- lame (adj.)
- Old English lama "crippled, lame; paralytic, weak," from Proto-Germanic *lamon "weak-limbed" (source also of Old Norse lami "lame, maimed," Dutch and Old Frisian lam, German lahm "lame"), literally "broken," from PIE root *lem- "to break; broken," with derivatives meaning "crippled" (source also of Old Church Slavonic lomiti "to break," Lithuanian luomas "lame").

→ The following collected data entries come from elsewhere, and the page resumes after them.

Definition AddMulticastFlow (grp : GroupData) : prog (option GoError) :=
  let config := TestConfig (gd_Subs grp) in
  '(flowID, err) ← GetFlowID (RsrMgr (gd_Subs grp)) (u32 (NniIntfID config));
  match err with
  | Some e => Ret (Some e)
  | None =>
      mac ← GenerateMulticastMac (OnuID (gd_Subs grp)) (gd_GroupID grp);
      let flowClassifier :=
        {| cl_OVid := 255; cl_IVid := 55; cl_OPbits := 255; cl_IPbits := 255; cl_EthType := 0;
           cl_DstMac := mac; cl_IpProto := 0; cl_SrcPort := 0; cl_DstPort := 0;
           cl_PktTagType := DoubleTag |} in
      let flow :=
        {| fl_AccessIntfId := i32 (PonIntf (gd_Subs grp)); fl_OnuId := i32 (OnuID (gd_Subs grp));
           fl_UniId := i32 (UniID (gd_Subs grp)); fl_FlowId := flowID; fl_SymmetricFlowId := 0;
           fl_FlowType := "multicast"; fl_AllocId := i32 (gd_AllocID grp);
           fl_GemportId := i32 (gd_GemPortID grp); fl_Classifier := flowClassifier;
           fl_Action := None; fl_Priority := i32 (gd_Priority grp);
           fl_PortNo := UniPortNo (gd_Subs grp); fl_GroupId := gd_GroupID grp;
           fl_ReplicateFlow := false; fl_PbitToGemport := ∅ |} in
      err ← op (OpRpc (RpcFlowAdd flow));
      Ret (already_exists_ok err)
  end.

(** The nil test of the source is on a slice literal and never succeeds. *)
Definition AddMulticastSched (grp : GroupData) : prog (option GoError) :=
  let SchedCfg :=
    {| sc_Direction := Direction_DOWNSTREAM; sc_AdditionalBw := AdditionalBW_BestEffort;
       sc_Priority := gd_Priority grp; sc_Weight := gd_Weight grp;
       sc_SchedPolicy := SchedulingPolicy_WRR |} in
  let cir := 1948 in
  let cbs := 31768 in
  let eir := 100 in
  let ebs := 1000 in
  let pir := cir + eir in
  let pbs := cbs + ebs in
  let TfShInfo := {| Cir := u32 cir; Cbs := u32 cbs; Pir := u32 pir; Pbs := u32 pbs |} in
  inst ← first_TpInstance (gd_Subs grp);
  s ← GetTrafficScheduler inst (Some SchedCfg) TfShInfo;
  err ← op (OpRpc (RpcCreateTrafficSchedulers
    {| tss_IntfId := PonIntf (gd_Subs grp); tss_OnuId := OnuID (gd_Subs grp);
       tss_UniId := UniID (gd_Subs grp); tss_PortNo := UniPortNo (gd_Subs grp);
       tss_TrafficScheds := [s] |}));
  match err with
  | Some _ => Ret (reason_error SCHED_CREATION_FAILED)
  | None => Ret None
  end.

Definition OpMemberToGroup (grp : GroupData) (isAdding : bool) : prog (option GoError) :=
  let member0 :=
    {| gm_InterfaceId := PonIntf (gd_Subs grp); gm_InterfaceType := GroupMember_PON;
       gm_GemPortId := gd_GemPortID grp; gm_Priority := gd_Priority grp |} in
  PerformGroupOperation grp
    {| gr_GroupId := gd_GroupID grp;
       gr_Command := if isAdding then Group_ADD_MEMBERS else Group_REMOVE_MEMBERS;
       gr_Members := [member0] |}.

Definition when_nil (err : option GoError) (k : prog (option GoError)) : prog (option GoError) :=
  match err with Some e => Ret (Some e) | None => k end.

Definition AddMulticastQueueFlow (grp : GroupData) : prog (option GoError) :=
  err ← (if gd_AddGroup grp then CreateGroup grp else Ret None);
  when_nil err (
  err ← (if gd_AddFlow grp then AddMulticastFlow grp else Ret None);
  when_nil err (
  err ← (if gd_AddSched grp then AddMulticastSched grp else Ret None);
  when_nil err (
  err ← (if gd_AddQueue grp then OpMulticastTrafficQueue grp true else Ret None);
  when_nil err (
  err ← (if gd_AddMember grp then OpMemberToGroup grp true else Ret None);
  when_nil err (Ret None))))).

(** ** Retry loops *)

Definition maxRetry : nat := 20.

Fixpoint retry_sched (n : nat) (sched : TrafficSchedulers) : prog (option GoError) :=
  match n with
  | O => Ret (Some (ErrorsNew "failed-to-create-traffic-sched-after-all-retries"))
  | S n' =>
      err ← op (OpRpc (RpcCreateTrafficSchedulers sched));
      match err with Some _ => retry_sched n' sched | None => Ret None end
  end.

Definition CreateTrafficSchedWithRetry (sched : TrafficSchedulers) : prog (option GoError) :=
  err ← op (OpRpc (RpcCreateTrafficSchedulers sched));
  match err with None => Ret None | Some _ => retry_sched maxRetry sched end.

Fixpoint retry_queue (n : nat) (queue : TrafficQueues) : prog (option GoError) :=
  match n with
  | O => Ret (Some (ErrorsNew "failed-to-create-traffic-queue-after-all-retries"))
  | S n' =>
      err ← op (OpRpc (RpcCreateTrafficQueues queue));
      match err with Some _ => retry_queue n' queue | None => Ret None end
  end.

Definition CreateTrafficQueuesWithRetry (queue : TrafficQueues) : prog (option GoError) :=
  err ← op (OpRpc (RpcCreateTrafficQueues queue));
  match err with None => Ret None | Some _ => retry_queue maxRetry queue end.

(** The loop goes on for every code other than OK, AlreadyExists included, and
    returns the error of the last attempt. *)
Fixpoint retry_flow (n : nat) (flow : Flow) (err : option GoError) : prog (option GoError) :=
  match n with
  | O => Ret err
  | S n' =>
      err ← op (OpRpc (RpcFlowAdd flow));
      if decide (status_Code err = ResourceExhausted) then retry_flow n' flow err
      else if decide (status_Code err = OK) then Ret None
      else retry_flow n' flow err
  end.

Definition AddFlowWithRetry (flow : Flow) : prog (option GoError) :=
  err ← op (OpRpc (RpcFlowAdd flow));
  if decide (status_Code err = AlreadyExists) then Ret None
  else if decide (status_Code err = ResourceExhausted) then retry_flow maxRetry flow err
  else Ret err.

(** ** Pieces of code the workflow files repeat *)

(** The inner loop over the bytes of a p-bit map: the priority code points of
    the bytes equal to ['1'].  Go ranges over runes, and a rune ['1'] is a byte
    ['1'] at the same position; the index arithmetic is in [uint32]. *)
Fixpoint pbits_from (s : string) (len pos : Z) : list Z :=
  match s with
  | EmptyString => []
  | String c s' =>
      if ascii_dec c "1"
      then u32 (u32 (u32 len - 1) - u32 pos) :: pbits_from s' len (pos + 1)
      else pbits_from s' len (pos + 1)
  end.

Definition pbit_pcps (pBitMap : string) : list Z :=
  let s := TrimPrefix pBitMap "0b" in
  pbits_from s (Z.of_nat (String.length s)) 0.

(** The alloc id and the upstream gem ports of the first TP instance. *)
Definition us_gems (subs : Subscriber) : prog (Z * list GemPortAttributes) :=
  inst ← first_TpInstance subs;
  tp ← deref inst;
  us ← deref (UsScheduler tp);
  Ret (sa_AllocId us, UpstreamGemPortAttributeList tp).

(** The map from priority code point to gem port; a later gem port with the
    same bit set replaces an earlier one. *)
Definition build_pbitToGem (gems : list GemPortAttributes) : gmap Z Z :=
  foldl (fun m g =>
           foldl (fun m pcp => <[pcp := gp_GemportId g]> m) m (pbit_pcps (gp_PbitMap g)))
        ∅ gems.

(** Take a flow id of the subscriber's PON, or fail. *)
Definition with_flow_id (subs : Subscriber) (k : Z -> prog (option GoError))
    : prog (option GoError) :=
  '(flowID, err) ← GetFlowID (RsrMgr subs) (PonIntf subs);
  match err with
  | Some _ => Ret (reason_error FLOW_ID_GENERATION_FAILED)
  | None => k flowID
  end.

(** One direction of [ProvisionScheds]. *)
Definition send_scheds (subs : Subscriber) (direction : Direction) : prog (option GoError) :=
  trafficSched ← getTrafficSched subs direction;
  match trafficSched with
  | None => Ret (reason_error SCHED_CREATION_FAILED)
  | Some ts =>
      err ← op (OpRpc (RpcCreateTrafficSchedulers
        {| tss_IntfId := PonIntf subs; tss_OnuId := OnuID subs; tss_UniId := UniID subs;
           tss_PortNo := UniPortNo subs; tss_TrafficScheds := ts |}));
      match err with
      | Some _ => Ret (reason_error SCHED_CREATION_FAILED)
      | None => Ret None
      end
  end.

(** One direction of [ProvisionQueues]. *)
Definition send_queues (subs : Subscriber) (direction : Direction) : prog (option GoError) :=
  trafficQueues ← getTrafficQueues subs direction;
  match trafficQueues with
  | None => Ret (reason_error QUEUE_CREATION_FAILED)
  | Some qs =>
      err ← op (OpRpc (RpcCreateTrafficQueues
        {| tqs_IntfId := PonIntf subs; tqs_OnuId := OnuID subs; tqs_UniId := UniID subs;
           tqs_PortNo := UniPortNo subs; tqs_TrafficQueues := qs |}));
      match err with
      | Some _ => Ret (reason_error QUEUE_CREATION_FAILED)
      | None => Ret None
      end
  end.

(** The first non-nil error of a group of calls that were all made. *)
Fixpoint first_error (errs : list (option GoError)) : option GoError :=
  match errs with
  | [] => None
  | Some e :: _ => Some e
  | None :: errs' => first_error errs'
  end.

In Middle English especially "crippled in the feet," but also "crippled in the hands; disabled by disease; maimed." Figurative sense of "imperfect" is from late 14c. Sense of "socially awkward" is attested from 1942. Noun meaning "crippled persons collectively" is in late Old English. To come by the lame post (17c.-18c.) was an old colloquialism in reference to tardy mails or news out-of-date.
- lame (v.)
- "to make lame," c. 1300, from the root of lame (adj.). Compare Old Saxon lemon, Old Frisian lema, Dutch verlammen, German lähmen, Old Norse lemja "thrash, flog, beat; to lame, disable." Related: Lamed; laming.
- lame (n.)
- also lamé, "silk interwoven with metallic threads," 1918, from a specialized sense of French lame, which generally meant "thin metal plate (especially in armor), gold wire; blade; wave (of the sea)," from Old French lame "thin strip, panel, blade, sheet, slice" (13c.), from Latin lamina, lamna "thin piece or flake of metal" (see laminate (v.)). The same French word was used in English earlier in armory as "a plate of metal" (1580s).